Entraram em vigor nesta terça-feira (26) as novas regras de segurança e saúde no trabalho que passam a exigir das empresas medidas de prevenção e controle de riscos à saúde mental dos trabalhadores. As mudanças fazem parte da atualização da Norma Regulamentadora nº 1 (NR-1), do Ministério do Trabalho e Emprego (MTE).
Com a nova regulamentação, fatores como estresse excessivo, burnout, assédio moral, violência no ambiente de trabalho, metas abusivas e sobrecarga passam a ser oficialmente reconhecidos como riscos ocupacionais que devem ser monitorados pelas empresas.

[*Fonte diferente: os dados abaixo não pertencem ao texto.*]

(** The minimum of the heads, when there is one, is the smallest block not yet
    delivered. *)
Lemma globalMinimum_sound S om :
  2 ≤ n → om_ok S om →
  ∃ m, globalMinimum om = Some m ∧
    ∀ p, m = Some p →
      p.1 < n ∧ head_at om p.1 p.2 ∧ justified S p ∧
      ∀ y : nat * nat, y.1 < n → y ∉ delivered om → y = p ∨ before n V p y.
Proof.
  intros Hn Hom. unfold globalMinimum. rewrite bool_decide_true.
  2:{ intros E. pose proof (ok_buffer _ _ Hom) as Hl. rewrite E in Hl. simpl in Hl. lia. }
  destruct (findMinimum_sound S (chains om) (buffer om) (buffer om)) as (m & -> & Hm & _);
    [apply Hom|by eapply buffer_ok..|].
  exists m. split; [done|]. intros p ->. destruct (Hm p eq_refl) as [Hp Hall].
  pose proof (buffer_ok _ _ Hom) as Hbuf. rewrite Forall_forall in Hbuf.
  destruct (Hbuf p Hp) as [Hpn _].
  apply list_elem_of_lookup in Hp as [g Hg].
  assert (g < n) as Hgn by (rewrite <-(ok_buffer _ _ Hom); by eapply lookup_lt_Some).
  destruct (ok_heads _ _ Hom g Hgn) as (k & Hh). pose proof (proj1 Hh) as Hb. simplify_eq/=.
  split_and!; [done..| |].
  - destruct (ok_heads _ _ Hom (if decide (g = 0) then 1 else 0)) as (k' & Hh').
    { case_decide; lia. }
    destruct (Hall _ (head_in_buffer _ _ _ Hh')) as [_ Hmust].
    eapply mustLessThan_justified; [apply Hom|lia|..|done]; simpl; case_decide; lia.
  - intros [g' b'] Hg' Hnd. simpl in *. destruct (ok_heads _ _ Hom g' Hg') as (k' & Hh').
    destruct (Hall _ (head_in_buffer _ _ _ Hh')) as [Hle _].
    assert (k' ≤ b') as Hk. { destruct Hh' as (_ & _ & Hd). rewrite Hd in Hnd. lia. }
    destruct (decide (k' = b')) as [->|]; [naive_solver|].
    pose proof (chain_before n V g' k' b' ltac:(lia)) as Hcb. right.
    destruct Hle as [->|Hle]; [done|]. by eapply before_trans.
Qed.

A partir de agora, empregadores deverão incluir os chamados riscos psicossociais nos programas de gerenciamento de riscos ocupacionais, ao lado dos já conhecidos riscos físicos, químicos, biológicos e ergonômicos. As empresas também terão de adotar medidas preventivas para reduzir situações que possam provocar adoecimento mental nos funcionários.
Segundo o Ministério do Trabalho, a atualização da NR-1 havia sido aprovada em 2024, mas a entrada em vigor foi adiada para permitir um período de adaptação das empresas. Nos primeiros 90 dias, a fiscalização terá caráter orientativo. Após esse prazo, poderão ser aplicadas penalidades, incluindo multas e embargos.
O endurecimento das regras ocorre em meio ao aumento dos afastamentos relacionados à saúde mental no país. Dados do Ministério da Previdência apontam que mais de 530 mil trabalhadores foram afastados em 2025 por transtornos mentais e comportamentais.
Especialistas afirmam que a nova norma representa uma mudança na forma como a saúde mental é tratada no ambiente corporativo, deixando de ser apenas uma pauta de bem-estar para se tornar uma obrigação ligada à segurança do trabalho.